Laporan |Yogie
KENDAL |Jejakkasusindonesianews.com – Guna menjaga situasi keamanan dan ketertiban masyarakat (kamtibmas) tetap kondusif, Polres Kendal melaksanakan pemusnahan (disposal) ratusan ons bahan peledak pembuat petasan, Selasa (24/2/2026) pagi.
Kegiatan berlangsung sekitar pukul 10.00 WIB di area Quarry atau tambang galian C Pal 15, Desa Protomulyo, Kecamatan Kaliwungu Selatan.
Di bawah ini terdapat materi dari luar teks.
Definition set_deferred_accusations (s : AccusationVoting) (x : list DeferredAccusation) : AccusationVoting :=
  {| e3_id := e3_id s; my_address := my_address s; signer := signer s;
     slashing_manager := slashing_manager s; committee := committee s;
     committee_party_ids := committee_party_ids s;
     finalized_committee := finalized_committee s;
     circuit_threshold_t := circuit_threshold_t s; vote_quorum_h := vote_quorum_h s;
     committee_n := committee_n s; pending := pending s; accused_proofs := accused_proofs s;
     received_data := received_data s; buffered_votes := buffered_votes s;
     window_movers := window_movers s; pending_reverifications := pending_reverifications s;
     vote_timeout := vote_timeout s; vote_validity_secs := vote_validity_secs s;
     accusation_deadline_skew_secs := accusation_deadline_skew_secs s; clock := clock s;
     params_preset := params_preset s; effects_enabled := effects_enabled s;
     deferred_accusations := x; restored_timeouts := restored_timeouts s; saved := saved s |}.

Definition set_restored_timeouts (s : AccusationVoting) (x : list B256) : AccusationVoting :=
  {| e3_id := e3_id s; my_address := my_address s; signer := signer s;
     slashing_manager := slashing_manager s; committee := committee s;
     committee_party_ids := committee_party_ids s;
     finalized_committee := finalized_committee s;
     circuit_threshold_t := circuit_threshold_t s; vote_quorum_h := vote_quorum_h s;
     committee_n := committee_n s; pending := pending s; accused_proofs := accused_proofs s;
     received_data := received_data s; buffered_votes := buffered_votes s;
     window_movers := window_movers s; pending_reverifications := pending_reverifications s;
     vote_timeout := vote_timeout s; vote_validity_secs := vote_validity_secs s;
     accusation_deadline_skew_secs := accusation_deadline_skew_secs s; clock := clock s;
     params_preset := params_preset s; effects_enabled := effects_enabled s;
     deferred_accusations := deferred_accusations s; restored_timeouts := x; saved := saved s |}.

Definition set_saved (s : AccusationVoting) (x : option AccusationVotesSnapshot) : AccusationVoting :=
  {| e3_id := e3_id s; my_address := my_address s; signer := signer s;
     slashing_manager := slashing_manager s; committee := committee s;
     committee_party_ids := committee_party_ids s;
     finalized_committee := finalized_committee s;
     circuit_threshold_t := circuit_threshold_t s; vote_quorum_h := vote_quorum_h s;
     committee_n := committee_n s; pending := pending s; accused_proofs := accused_proofs s;
     received_data := received_data s; buffered_votes := buffered_votes s;
     window_movers := window_movers s; pending_reverifications := pending_reverifications s;
     vote_timeout := vote_timeout s; vote_validity_secs := vote_validity_secs s;
     accusation_deadline_skew_secs := accusation_deadline_skew_secs s; clock := clock s;
     params_preset := params_preset s; effects_enabled := effects_enabled s;
     deferred_accusations := deferred_accusations s; restored_timeouts := restored_timeouts s;
     saved := x |}.
(* ===== verification/AccusationProps.v ===== *)
(** * Accusation voting: the properties

    What a committee gets from the accusation protocol, over all runs of the core from a
    fresh state: sound quorums, decisions as soon as the quorum is there, at most one
    accusation per proof, votes and accusations that honest peers accept, vote windows that
    only move forward, snapshots that restore the vote state, and the condition under which
    the voters of a quorum are distinct. *)

From S2P Require Import Prelude Events AlloyExample AccusationVoting AccusationInv.
Local Open Scope Z_scope.

Section Props.
Context `{Hlaws : AlloyLaws}.
Context {EC Preset : Type} `{!EqDecision EC}.
Notation AV := (AccusationVoting EC Preset).
Notation Action := (VoteAction EC Preset).
Implicit Types (s : AV) (v : AccusationVote) (id : B256) (acts : list Action).

(** ** Decisions are immediate *)

(** Every pending accusation outside [P] holds fewer votes than the quorum. *)
Definition below_ex (P : B256 → Prop) (s : AV) : Prop :=
  ∀ id p, ¬ P id → pending s !! id = Some p → (length (votes_for p) < vote_quorum_h s)%nat.

Definition below (s : AV) : Prop := below_ex (λ _, False) s.

Lemma emit_pending s id o ec acts :
  pending (emit_quorum_reached s id o ec acts).1 = delete id (pending s) ∧
  vote_quorum_h (emit_quorum_reached s id o ec acts).1 = vote_quorum_h s.
Proof.
  unfold emit_quorum_reached. destruct (pending s !! id) eqn:E; simpl; [done|].
  by rewrite delete_id.
Qed.

Lemma check_quorum_below s id ec acts P :
  below_ex (λ x, x = id ∨ P x) s → below_ex P (check_quorum s id ec acts).1.
Proof.
  intros Hb. unfold check_quorum. destruct (pending s !! id) as [p|] eqn:Hp.
  2: { intros id' p' HP Hl. simpl in Hl. apply (Hb id'); [|done]. naive_solver. }
  repeat case_match; bool_to_prop; simpl.
  { intros id' p' HP Hl. destruct (decide (id' = id)) as [->|]; [naive_solver|].
    apply (Hb id'); naive_solver. }
  all: intros id' p' HP; destruct (emit_pending s id Equivocation ec acts) as [He Hh];
    destruct (emit_pending s id AccusedFaulted ec acts) as [He' Hh'];
    rewrite ?He, ?Hh, ?He', ?Hh', lookup_delete_Some; intros [? Hl]; apply (Hb id'); naive_solver.
Qed.

Lemma on_vote_received_inner_below s v ec acts P :
  below_ex P s → below_ex P (on_vote_received_inner s v ec acts).1.
Proof.
  intros Hb. unfold on_vote_received_inner. destruct (admit_vote s v) as [w|]; [|done].
  destruct (pending s !! accusation_id w) as [p|] eqn:Hp; [|done].
  repeat case_match; try done; apply check_quorum_below; intros id' p' HP; simpl;
    rewrite lookup_insert_ne by naive_solver; intros Hl; apply (Hb id'); naive_solver.
Qed.

Lemma foldl_below {A} (f : AV * list Action → A → AV * list Action) (l : list A) sa P :
  (∀ sa x, below_ex P sa.1 → below_ex P (f sa x).1) → below_ex P sa.1 →
  below_ex P (foldl f sa l).1.
Proof. revert sa. induction l as [|x l IH]; intros sa Hf Hg; [done|]. simpl. auto. Qed.

Lemma replay_buffered_below s id ec acts P :
  below_ex P s → below_ex P (replay_buffered s id ec acts).1.
Proof.
  intros Hb. unfold replay_buffered. destruct (buffered_votes s !! id); [|done].
  apply foldl_below; [|done]. intros sa v. apply on_vote_received_inner_below.
Qed.

(** Collect, replay, decide. *)
Lemma file_accusation_below s id p ec acts :
  below s →
  below (let '(s4, a4) := replay_buffered (set_pending s (<[id := p]> (pending s))) id ec acts in
         check_quorum s4 id ec a4).1.
Proof.
  intros Hb.
  assert (below_ex (λ x, x = id ∨ False) (set_pending s (<[id := p]> (pending s)))) as Hb'.
  { intros id' p' HP. simpl. rewrite lookup_insert_ne by naive_solver. apply Hb. naive_solver. }
  apply (replay_buffered_below _ id ec acts) in Hb'.
  destruct (replay_buffered _ _ _ _) as [s4 a4]. by apply check_quorum_below.
Qed.

Lemma initiate_accusation_below s acc pid pt dh fwd ec acts :
  below s → below (initiate_accusation s acc pid pt dh fwd ec acts).1.
Proof.
  intros Hb. unfold initiate_accusation. repeat (case_match; [done|]).
  unfold compute_vote_window. cbv beta iota zeta.
  case_sign sg Hs; [|done]. case_sign vs Hv; [|done]. by apply file_accusation_below.
Qed.

Lemma accuse_when_effects_run_below s d : below s → below (accuse_when_effects_run s d).1.
Proof.
  intros Hb. unfold accuse_when_effects_run. repeat case_match; try done.
  by apply initiate_accusation_below.
Qed.

Lemma on_effects_enabled_below s : below s → below (on_effects_enabled s).1.
Proof.
  intros Hb. unfold on_effects_enabled. case_match; [done|]. cbv zeta.
  assert (below (foldl run_deferred (set_deferred_accusations (set_effects_enabled s true) [], [])
    (deferred_accusations (set_effects_enabled s true))).1) as Hf.
  { apply foldl_below; [|done]. intros [s' a'] d Hb'. unfold run_deferred. case_match; [done|].
    by apply initiate_accusation_below. }
  by destruct (foldl _ _ _).
Qed.

Lemma adopt_below s id a ec acts : below s → below (adopt_later_vote_window s id a ec acts).1.
Proof.
  intros Hb. unfold adopt_later_vote_window. destruct (pending s !! id) as [p|]; [|done].
  repeat (case_match; [done|]). set (s1 := set_window_movers s _).
  assert (below s1) by done. clearbody s1.
  destruct (List.find _ _); [case_sign sg Hs; [|done]|]; simpl; by apply file_accusation_below.
Qed.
Lokasi dipilih jauh dari permukiman warga untuk menjamin keamanan selama proses pemusnahan.
Proses disposal dipimpin langsung oleh Ipda Agus Santoso, S.H., selaku Dantim Jibom Detasemen Gegana Satbrimob Polda Jawa Tengah bersama tujuh personel ahli penjinak bom.
Turut hadir dalam kegiatan tersebut Kanit III Tipidter Satreskrim Polres Kendal Ipda Dewo Mardiansyach, S.H., M.H., anggota Unit III dan Unit IV Satreskrim, serta perwakilan Kejaksaan Negeri Kendal, Ajun Jaksa Madya Novita Nugraheni Sembodo, S.H.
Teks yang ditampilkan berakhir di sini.